I quit wearing high heels about 2-1/2 years ago. I did, I used to wear them all the time, every day almost, and then I just up and stopped. It was too tiring and I did not have the energy for the effort anymore, so I quit.
Since then, a lot of stuff has happened. I convinced my husband at the time to support me in my decision to take a month off work to embark upon a serious endeavor in order to figure out whether Cultivating Beauty was in fact, a good idea for a book. That was April-May 2012; turned out it was. During that time, I began meeting with my best friend and sister-in-law “Aaliyah” once a week for dinner, during which time I began to disclose intimate details about my relationship with my then-husband out into open air. Turns out it was a seriously emotionally abusive relationship, and I was the one late to the realization. We tried therapy, he did not want to change, I did not want to continue to be abused while he continued to “try”. Fast forward to September 2012, on vacation in Napa Valley, California, then-husband asks me to move out when we get home. Fast forward through four more excruciating days of “vacation”, we got home, I moved out of his house and back in with my parents across town. Fast forward 10-days, I overdosed on anti-anxiety meds because I could no longer stand the pain that had been caused. He had me, at that point, believing that I had no internal worth, no professional talent and no extrinsic value. I was hospitalized at Riverside 9West Psychiatric Ward for a week. That was rock bottom for me.
Now, I want to take a moment to point out, that I don’t think people think about “rock-bottom” in the best of light. I think, while “rock-bottom” can certainly kill you, if it doesn’t, it really can be a very powerful tool. A powerful place it is, from which to grow. See, if you have nothing, then you have nothing to lose. And to the contrary, you have everything left to gain. Rock-bottom sucks. It’s like, the worst place ever to be. But I tell you what, if you’ve hit rock bottom, once you make it out, wherever you head next is bound to be a better place guaranteed.
And so, back to my story, hospital September 2012, ugly, ugly divorce October 2012 to July 2013. August 2013 – get COBRA set up for health insurance and finally, finally get my most wonderfully beautiful, beautiful last name back. September 2013 – decide I want to really do this, to be an advocate for persons like myself. And then October 2013 Week #1 – speak out against proposed mental health legislation in the Ohio senate threatening to take our civil rights away merely because we have a mental illness and for no better reason more. October 2013 Week #2 – submit written testimony to the Ohio Senate Civil Justice Committee to follow up and bolster my oral testimony the prior week. And so here we are now on October 2013 Week #3, and I am all set up to meet four different senators next Tuesday to discuss with them individually my concerns with the proposed bills (S.B.43/H.B.104). I’m figuring out now, what I want to say.

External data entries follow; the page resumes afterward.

(** X9.  The decoder writes at most 63 bytes for every two bytes it reads: the
    output is never longer than 31.5 times the input. *)
Theorem decoded_size_bound (inFile : list byte) :
  exists out : list byte,
    decoded (DecodeLZSS inFile) = Some out
    /\ 2 * Z.of_nat (length out) <= 63 * Z.of_nat (length inFile).
Proof.
  destruct (DecodeLZSS_finishes inFile) as (why & st & Hrun & Hin).
  exists (dec_outFile st). rewrite Hrun. split; [reflexivity|].
  pose (Inv := fun st : dec_state =>
    2 * Z.of_nat (length (dec_outFile st))
    + 63 * Z.of_nat (length (dec_inFile st))
    <= 63 * Z.of_nat (length inFile)).
  assert (H : Inv st).
  { apply (decode_loop_keeps Inv) with (2 := dec_inv_init inFile) (4 := Hrun).
    - intros st0 Hinv0 H0. pose proof (decode_iter_growth st0 Hinv0) as Hg.
      unfold Inv in *. destruct (decode_iter st0); [lia | lia | exact I].
    - unfold Inv. cbn. lia. }
  unfold Inv in H. lia.
Qed.

Section Provenance.

Variable P : byte -> Prop.
Lemma node_addresses :
  fst (call (R := runtime) (WalletServer.rpcClient server)
         "getaddressesbylabel" [VString ""] st0)
  = Ok (VMap addresses0).
Proof. vm_compute. reflexivity. Qed.

Lemma new_wallet_posts :
  In (HandleNewWallet (P := primitives) (R := runtime))
     (postHandlers (P := primitives) (R := runtime)).
Proof. right. right. left. reflexivity. Qed.

Lemma balance_handled :
  In (HandleBalance (R := runtime))
     (nodeHandlers (R := runtime)
      ++ walletHandlers (P := primitives) (R := runtime)).
Proof. apply in_or_app. left. left. reflexivity. Qed.

(** The generated wallet instantiates X1. *)
Lemma legacy_address_shape_witness :
  returned (P := primitives) generated
  /\ ltac:(let t := type of (@legacy_address_shape primitives generated
                              generated_returned) in exact t).
Proof.
  split; [exact generated_returned|].
  exact (@legacy_address_shape primitives generated generated_returned).
Defined.

(** The generated wallet instantiates X2. *)
Lemma wif_shape_witness :
  returned (P := primitives) generated
  /\ ltac:(let t := type of (@wif_shape primitives generated
                              generated_returned) in exact t).
Proof.
  split; [exact generated_returned|].
  exact (@wif_shape primitives generated generated_returned).
Defined.

(** The generated wallet instantiates X3. *)
Lemma segwit_address_shape_witness :
  returned (P := primitives) generated
  /\ ltac:(let t := type of (@segwit_address_shape primitives generated
                              generated_returned) in exact t).
Proof.
  split; [exact generated_returned|].
  exact (@segwit_address_shape primitives generated generated_returned).
Defined.

(** The generated wallet instantiates X4. *)
Lemma hex_fields_shape_witness :
  returned (P := primitives) generated
  /\ ltac:(let t := type of (@hex_fields_shape primitives generated
                              generated_returned) in exact t).
Proof.
  split; [exact generated_returned|].
  exact (@hex_fields_shape primitives generated generated_returned).
Defined.

(** The mnemonic of the generated wallet and the same words with other
    spacing instantiate X6. *)
Lemma spacing_of_the_phrase_witness :
  Strings.Fields spaced = Strings.Fields (Mnemonic generated)
  /\ ltac:(let t := type of (@spacing_of_the_phrase primitives spaced
                              (Mnemonic generated) source spaced_fields)
           in exact t).
Proof.
  split; [exact spaced_fields|].
  exact (@spacing_of_the_phrase primitives spaced (Mnemonic generated) source
           spaced_fields).
Defined.

(** Two sources with the same first sixteen bytes instantiate X7. *)
Lemma mnemonic_names_entropy_witness :
  Bip39Facts.wellFormedWordList (wordList (Primitives := primitives)) = true
  /\ GenerateNewWallet (P := primitives) source = (Ok generated, [x11])
  /\ GenerateNewWallet (P := primitives) source' = (Ok generated, [x11; x11])
  /\ ltac:(let t := type of (@mnemonic_names_entropy primitives wordList_ok
                              source [x11] source' [x11; x11]
                              generated generated generated_ok generated_ok')
           in exact t).
Proof.
  split; [exact wordList_ok|]. split; [exact generated_ok|].
  split; [exact generated_ok'|].
  exact (@mnemonic_names_entropy primitives wordList_ok source [x11] source'
           [x11; x11] generated generated generated_ok generated_ok').
Defined.

(** A GET to new-wallet instantiates X8. *)
Lemma post_only_witness :
  In (HandleNewWallet (P := primitives) (R := runtime))
     (postHandlers (P := primitives) (R := runtime))
  /\ Http.Request.Method get_ <> "POST"%string
  /\ writer st0 = Http.ResponseWriter.new
  /\ ltac:(let t := type of (@post_only primitives runtime HandleNewWallet
                              server get_ st0 new_wallet_posts get_method
                              st0_fresh) in exact t).
Proof.
  split; [exact new_wallet_posts|]. split; [exact get_method|].
  split; [exact st0_fresh|].
  exact (@post_only primitives runtime HandleNewWallet server get_ st0
           new_wallet_posts get_method st0_fresh).
Defined.

(** A POST to new-wallet with the random bytes of [source] instantiates
    X9. *)
Lemma HandleNewWallet_reply_witness :
  Http.Request.Method (post "") = "POST"%string
  /\ writer st0 = Http.ResponseWriter.new
  /\ GenerateNewWallet (P := primitives) (random st0) = (Ok generated, [x11])
  /\ ltac:(let t := type of (@HandleNewWallet_reply primitives runtime server
                              (post "") st0 generated [x11] (post_method "")
                              st0_fresh st0_generates) in exact t).
Proof.
  split; [exact (post_method "")|]. split; [exact st0_fresh|].
  split; [exact st0_generates|].
  exact (@HandleNewWallet_reply primitives runtime server (post "") st0
           generated [x11] (post_method "") st0_fresh st0_generates).
Defined.

(** A POST of the mnemonic of the generated wallet instantiates X10. *)
Lemma HandleMnemonicToWIF_reply_witness :
  Http.Request.Method (post (Mnemonic generated)) = "POST"%string
  /\ writer st0 = Http.ResponseWriter.new
  /\ ltac:(let t := type of (@HandleMnemonicToWIF_reply primitives runtime
                              server (post (Mnemonic generated)) st0
                              (post_method _) st0_fresh) in exact t).
Proof.
  split; [exact (post_method _)|]. split; [exact st0_fresh|].
  exact (@HandleMnemonicToWIF_reply primitives runtime server
           (post (Mnemonic generated)) st0 (post_method _) st0_fresh).
Defined.

(** The mnemonic of the generated wallet, posted to import-mnemonic and
    to new-address, instantiates X11. *)
Lemma restore_over_http_witness :
  Bip39Facts.wellFormedWordList (wordList (Primitives := primitives)) = true
  /\ GenerateNewWallet (P := primitives) source = (Ok generated, [x11])
  /\ DecodeMnemonicToWIFRequest (Runtime := runtime)
       (Http.Request.Body (post (Mnemonic generated)))
     = Ok {| MnemonicToWIFRequest.Mnemonic := Mnemonic generated |}
  /\ DecodeStringMap (Runtime := runtime)
       (Http.Request.Body (post (Mnemonic generated)))
     = Ok [("mnemonic"%string, Mnemonic generated)]
  /\ ltac:(let t := type of (@restore_over_http primitives runtime wordList_ok
                              server source [x11] generated
                              (post (Mnemonic generated))
                              (post (Mnemonic generated)) st0 st502
                              {| MnemonicToWIFRequest.Mnemonic :=
                                   Mnemonic generated |}
                              [("mnemonic"%string, Mnemonic generated)]
                              generated_ok (post_method _) st0_fresh
                              post_mnemonic eq_refl (post_method _) eq_refl
                              post_map map_mnemonic) in exact t).
Proof.
  split; [exact wordList_ok|]. split; [exact generated_ok|].
  split; [exact post_mnemonic|]. split; [exact post_map|].
  exact (@restore_over_http primitives runtime wordList_ok server source [x11]
           generated (post (Mnemonic generated)) (post (Mnemonic generated))
           st0 st502
           {| MnemonicToWIFRequest.Mnemonic := Mnemonic generated |}
           [("mnemonic"%string, Mnemonic generated)]
           generated_ok (post_method _) st0_fresh post_mnemonic eq_refl
           (post_method _) eq_refl post_map map_mnemonic).
Defined.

And so anyways, that is where I am at, and it led me to think today, I’m so glad that I’ve been busy writing my whole story out all these years since July 2000 until now here in 2013. The best thing about it, I think, is that doing so has enabled me to view myself as the character in the book. I obviously don’t want the story to be boring, so I know that I need to create tension and drama, and that I need to keep the story moving forward. Luckily for me, the person that I am and the things that I want innately, are often very different from the norm. In addition, due to this crazy mental illness I have to deal with every day of my life, there is much underlying struggle to overcome built naturally into the book. And finally, the best part about getting to be the character in the book is that it allows me to escape the fear which would otherwise embody who it is that I am, and to rather rise above it, in the name of the story, and to thereby take the actions that most others ordinarily would not be able to do. This is the best part about my writing, for me. Is that it actually and concretely enables me to be who it is that I want to be.

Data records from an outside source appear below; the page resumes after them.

(** Under unique keys the scan leaves each record in place, up to
    [last_seen]. *)
Lemma scan_entities_get (items : list (string * Entity)) (text : string) :
  forall st,
    NoDup (map fst items) ->
    (forall k e, In (k, e) items -> Dict.get k (entities st) = Some e) ->
    forall k e,
      Dict.get k (entities st) = Some e ->
      exists e',
        Dict.get k (entities (snd (scan_entities clock items text st)))
        = Some e'
        /\ same_entity e e'.
Proof.
  induction items as [|[k0 e0] items IH]; intros st Hnd Hin k e Hget; simpl.
  - exists e. split; [assumption | apply same_entity_refl].
  - inversion Hnd as [|? ? Hk0 Hrest]; subst.
    destruct (matches e0 text).
    + unfold bind at 1, time at 1. unfold bind at 1, put_entity at 1.
      unfold set_entities at 1.
      cbn [entities relationships threads reads].
      set (st1 := mkStore (Dict.set k0 (update_seen e0 (clock (reads st)))
                                    (entities st))
                          (relationships st) (threads st) (S (reads st))).
      assert (H1 : forall k' e', In (k', e') items ->
                                 Dict.get k' (entities st1) = Some e').
      { intros k' e' H'. simpl. rewrite get_set_other.
        - apply Hin. now right.
        - intros <-. apply Hk0. change k0 with (fst (k0, e')).
          now apply in_map. }
      assert (H2 : exists e1, Dict.get k (entities st1) = Some e1
                              /\ same_entity e e1).
      { simpl. destruct (String.eqb_spec k0 k) as [<-|Hne].
        - rewrite get_set_same. eexists. split; [reflexivity|].
          rewrite (Hin k0 e0) in Hget by (now left). injection Hget as <-.
          apply same_entity_update_seen.
        - rewrite get_set_other by assumption.
          exists e. split; [assumption | apply same_entity_refl]. }
      destruct H2 as (e1 & G1 & S1).
      destruct (IH st1 Hrest H1 k e1 G1) as (e' & G' & S').
      exists e'. split; [|eapply same_entity_trans; eassumption].
      unfold bind. destruct (scan_entities clock items text st1) as [[a|x] s];
        exact G'.
    + apply IH; [assumption | | assumption].
      intros k' e' H'. apply Hin. now right.
Qed.

Lemma add_message_scan (mid tid sd : string) (rcp : list string)
      (subj body : string) (agent : bool) (st : ConversationMemoryStore) :
  let th :=
    match Dict.get tid (threads st) with
    | Some th =>
        mkConversationThread (thread_id th) (subject th) (participants th)
                             (messages th) (clock (reads st)) (topics th)
    | None => mkConversationThread tid subj [] [] (clock (reads st)) []
    end in
  let st1 := mkStore (entities st) (relationships st)
                     (Dict.set tid th (threads st)) (S (S (reads st))) in
  exists ids st_s,
    scan_entities clock (entities st) body st1 = (Ok ids, st_s)
    /\ add_message clock mid tid sd rcp subj body agent st
       = (Ok (mkConversationMessage mid tid sd rcp subj body
                                    (clock (S (reads st))) agent ids),
          mkStore (entities st_s) (relationships st)
            (Dict.set tid
               (thread_add_message th
                  (mkConversationMessage mid tid sd rcp subj body
                                         (clock (S (reads st))) agent ids)
                  (clock (reads st_s)))
               (Dict.set tid th (threads st)))
            (S (reads st_s))).
Proof.
  cbv zeta.
  match goal with
  | |- exists ids st_s, scan_entities clock ?items body ?s = _ /\ _ =>
      destruct (scan_entities_entries items body s)
        as (ids & st_s & E & Hr & Ht & _)
  end.
  { intros k e H. simpl. now apply (entry_mem k e). }
  exists ids, st_s. split; [exact E|].
  unfold add_message, bind at 1. rewrite add_thread_eq. cbv zeta.
  unfold bind at 1, time at 1. cbn [reads entities relationships threads].
  unfold bind at 1, extract_entities_from_text, bind at 1, get_store at 1.
  cbn [entities]. rewrite E. unfold_monad. simpl in Hr, Ht.
  destruct st_s as [ents rels ths n]. simpl in *. subst. reflexivity.
Qed.

(** ** Entities across one call *)

(** The entities of the store after a call: the records of a successful
    scan of the entities of [st], or one record set at the key of an
    upsert. *)
Lemma op_entities_cases (o : op) (st : ConversationMemoryStore) :
  entities (snd (run_op clock o st)) = entities st
  \/ (exists n ty al,
         o = AddEntity n ty al
         /\ entities (snd (run_op clock o st))
            = Dict.set (entity_key n ty)
                (match Dict.get (entity_key n ty) (entities st) with
                 | Some e =>
                     fold_left add_alias (given_aliases al)
                               (update_seen e (clock (reads st)))
                 | None =>
                     mkEntity n ty
                       (match al with
                        | Some (a :: l) => set_of_list (a :: l)
                        | _ => []
                        end)
                       [] (clock (reads st)) (clock (S (reads st)))
                 end)
                (entities st))
  \/ (exists text st1 ids,
         entities st1 = entities st
         /\ scan_entities clock (entities st) text st1
            = (Ok ids, snd (scan_entities clock (entities st) text st1))
         /\ entities (snd (run_op clock o st))
            = entities (snd (scan_entities clock (entities st) text st1))).
Proof.
  destruct o as [n ty al | a b t | tid subj
                 | mid tid sd rcp subj body agent | text | tid];
    unfold run_op; rewrite snd_then_ret.
  - right. left. exists n, ty, al. split; [reflexivity|].
    rewrite add_entity_eq.
    destruct (Dict.get (entity_key n ty) (entities st)); cbn [snd entities];
      [now rewrite upsert_aliases | reflexivity].
  - left. rewrite add_relationship_eq.
    destruct (orb _ _);
      [|destruct (Dict.get (relationship_key a b t) (relationships st))];
      reflexivity.
  - left. rewrite add_thread_eq. reflexivity.
  - right. right.
    destruct (add_message_scan mid tid sd rcp subj body agent st)
      as (ids & st_s & E & ->).
    eexists body, _, ids. split; [|split; [rewrite E; reflexivity|]].
    + reflexivity.
    + rewrite E. reflexivity.
  - right. right. unfold extract_entities_from_text, bind, get_store.
    destruct (scan_entities_entries (entities st) text st)
      as (ids & st' & E & _).
    { intros k e H. now apply (entry_mem k e). }
    exists text, st, ids. rewrite E. repeat split.
  - left. rewrite analyze_thread_topics_eq.
    destruct (Dict.get tid (threads st)); reflexivity.
Qed.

And so, being that person, I am now all set up to meet with four of my state senators this coming Tuesday to discuss Senate Bill 43. I don’t have any idea what I am going to say to them yet, and quite frankly, I don’t really have any idea what I am doing generally with this whole line of action, with the advocacy efforts and whatnot. But what’s great about where I am at right now is that I don’t really care that I don’t know it all, all I know is that I care about the issue and that I have somehow along the way been armored with all that I need to fight the battle. And so the story awaits me, and in the meantime, I could not be more excited for the battle to come.

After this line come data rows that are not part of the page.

(** * fs_ramdisk: the KallistiOS RAM-disk file system

    A shallow embedding of [kernel/fs/fs_ramdisk.c].  The C module keeps
    its whole state in static variables and heap objects; here that state
    is an explicit record threaded through a small state-and-crash monad.

    - [rd_file_t] objects live in a store indexed by their address, and are
      chained through their [dirlist] link exactly as the BSD [LIST] macros
      chain them;
    - [rd_dir_t] list heads live in a second store (they are allocated
      separately and pointed at by [rootdir] and by [rd_file.data]);
    - [rd_fd_t] handles live in a third store, and [rd_fd_queue] lists the
      registered ones;
    - 32-bit unsigned arithmetic ([uint32_t], and [size_t] on the SH-4) is
      written out with [wrap32];
    - dereferencing a pointer that addresses no object (a null pointer, or
      an object that has been freed), running off the end of a data block
      or of an array, and failing an [assert] are crashes of the model.

    [mutex_lock_scoped(&rd_mutex)] serialises every entry point, so each
    operation is modelled as one atomic step. *)

From Stdlib Require Import ZArith Lia List String Ascii Bool.
From stdpp Require Import base gmap list fin_maps.
Import ListNotations.

Local Open Scope Z_scope.

(** ** Constants of headers that are used but not defined by the module *)

(** Open-mode flags of [<fcntl.h>] and [<kos/fs.h>].  The module only ever
    masks and compares them, so they are kept abstract. *)
Class FcntlFlags := {
  O_MODE_MASK : Z;
  O_RDONLY : Z;
  O_WRONLY : Z;
  O_RDWR : Z;
  O_APPEND : Z;
  O_TRUNC : Z;
  O_DIR : Z
}.
(** [QAbstractListModel.index(row, 0)]: a fresh index when [hasIndex],
    the invalid index otherwise. *)
Definition model_index (r c : Z) : Py Qt.QModelIndex :=
  rc <- rowCount Qt.invalid ;;
  ret (if (r <? 0) || (c <? 0) then Qt.invalid
       else if (r <? rc) && (c <? 1) then Qt.createIndex r c
       else Qt.invalid).

(** [QModelIndex.data(role)]: asks the model if the index is valid. *)
Definition index_data (index : Qt.QModelIndex) (role : Qt.ItemDataRole)
  : Py PyData :=
  if Qt.isValid index then data index role else ret DNone.

(** The fields of a [TOTP] helper object.  There is one model, so the
    reference [_model] is either unset or that model. *)
Record TOTP := {
  _model : option unit;
  _index : Z;
  _code_idx : Q;
  _timer : bool
}.

(** [TOTP.__init__] *)
Definition TOTP_init : TOTP :=
  {| _model := None; _index := -1; _code_idx := 0; _timer := false |}.

(** [float(n)] for an int, as an operation on a float and an int
    converts it: the nearest double, and [OverflowError] when there is
    none. *)
Definition float_of_int (n : Z) : Py Q :=
  let x := binary64 (inject_Z n) in
  if Qle_bool (inject_Z (2 ^ 1024)) x || Qle_bool x (inject_Z (- 2 ^ 1024))
  then raise OverflowError
  else ret x.

(** [a % b] for a float and an int. *)
Definition float_mod (a : Q) (b : Z) : Py Q :=
  w <- float_of_int b ;;
  if Qeq_bool w 0 then raise ZeroDivisionError
  else ret (float_rem a w).

(** [TOTP.timeLeft] *)
Definition timeLeft (this : TOTP) : Py Q :=
  if bool_decide (_model this = None) || (_index this =? -1) then ret 0%Q
  else
    ix <- model_index (_index this) 0 ;;
    d <- index_data ix Qt.UserRole ;;
    match d with
    | DTotp totp =>
        t <- timestamp ;;
        r <- float_mod t (pyotp.interval totp) ;;
        p <- float_of_int (pyotp.interval totp) ;;
        ret (binary64 (p - r))
    | _ => raise AttributeError
    end.

End Miniauthy.

(** ** Base32 secrets

    Which secrets [pyotp] can decode: [byte_secret] pads the secret with
    [=] to a multiple of eight characters and hands it to
    [base64.b32decode(casefold=True)], which strips the padding at the
    end, wants every other character to be a base32 digit, and wants 0,
    1, 3, 4 or 6 characters of padding.  The empty string decodes, to no
    bytes. *)

Definition b32_digit (c : ascii) : bool :=
  let n := N_of_ascii c in
  ((65 <=? n) && (n <=? 90) || (97 <=? n) && (n <=? 122)
   || (50 <=? n) && (n <=? 55))%N.

(** The list without the [=] at its head. *)
Fixpoint drop_pad (l : list ascii) : list ascii :=
  match l with
  | c :: r => if Ascii.eqb c "=" then drop_pad r else l
  | [] => []
  end.

Definition b32_valid (secret : string) : bool :=
  let cs := list_ascii_of_string secret in
  let padded := (length cs + (8 - length cs mod 8) mod 8)%nat in
  let body := rev (drop_pad (rev cs)) in
  let padchars := (padded - length body)%nat in
  forallb b32_digit body
  && bool_decide (padchars ∈ [0; 1; 3; 4; 6]%nat).

(** ** Contracts of the libraries

    Each is a proposition about the interface; a theorem that needs one
    takes it as a hypothesis. *)

Section Contracts.
Context {L : Libs}.

(** The key [unlock] derives is one [Fernet] accepts: 32 bytes, url-safe
    base64 encoded. *)
Definition kdf_yields_fernet_key : Prop :=
  ∀ salt password, fernet_key_ok (derive_key salt password) = true.

(** Decrypting a token under the key that made it gives the plaintext. *)
Definition fernet_round_trip : Prop :=
  ∀ k t iv p,
    fernet_key_ok k = true →
    fernet_decrypt k (fernet_encrypt k t iv p) = Some p.

(** A token is never the empty byte string. *)
Definition fernet_token_nonempty : Prop :=
  ∀ k t iv p, fernet_encrypt k t iv p ≠ [].

(** [json.loads] undoes [json.dumps] on this list of strings. *)
Definition json_round_trip (uris : list string) : Prop :=
  json_loads (str_encode (json_dumps uris)) = Return (PList (PStr <$> uris)).

(** [parse_uri] accepts the URI of this descriptor, and what it builds
    has the same URI. *)
Definition uri_round_trip (t : pyotp.TOTP) : Prop :=
  ∃ t', parse_uri (provisioning_uri t) = Return t'
        ∧ provisioning_uri t' = provisioning_uri t.

(** A result that is a value or a [ValueError]. *)
Definition only_ValueError {A} (r : result A) : Prop :=
  match r with
  | Return _ => True
  | Raise e => e = ValueError
  end.

(** Parsing and validating this string raises nothing but
    [ValueError], whatever the time. *)
Definition benign (s : string) : Prop :=
  only_ValueError (parse_uri s)
  ∧ ∀ t q, parse_uri s = Return t → only_ValueError (TOTP_now t q).

(** A string the walk of an import takes for a URI. *)
Definition matching (s : string) : Prop :=
  String.prefix "otpauth://totp" s = true.
End Contracts.

(** ** Vocabulary of the properties *)

Section Vocabulary.
Context {L : Libs}.
Local Open Scope Z_scope.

So that’s where I am at, and that’s exactly where I was at in my mind right before I sat down to write this little post, with one thought more. I was trying on outfits, trying to figure out what to wear to meet with these men next Tuesday, and it struck me that I best wear my highest of high heels. It’s funny, I started wearing high heels again about two months ago, right about when I started to dress up for work again and began caring about my appearance again, after having escaped from the evil mutiny of my ex-husband’s abuse. And the funny thing about high heels (“high” = 4-5 inches + my natural 5’4″ frame) I’ve noticed, is the natural effect that they have on men. I can tell you almost every last one of them in my life, noticed without my saying, when I began to wear high heels again. Makes ’em insecure. Hah…it’s so funny, the little things ;0)
And so while I will wear my professional, beautifully tailored black skirt-suit next Tuesday, I will follow it up with these stems to keep the men at bay…
And then we’ll see what they have to say!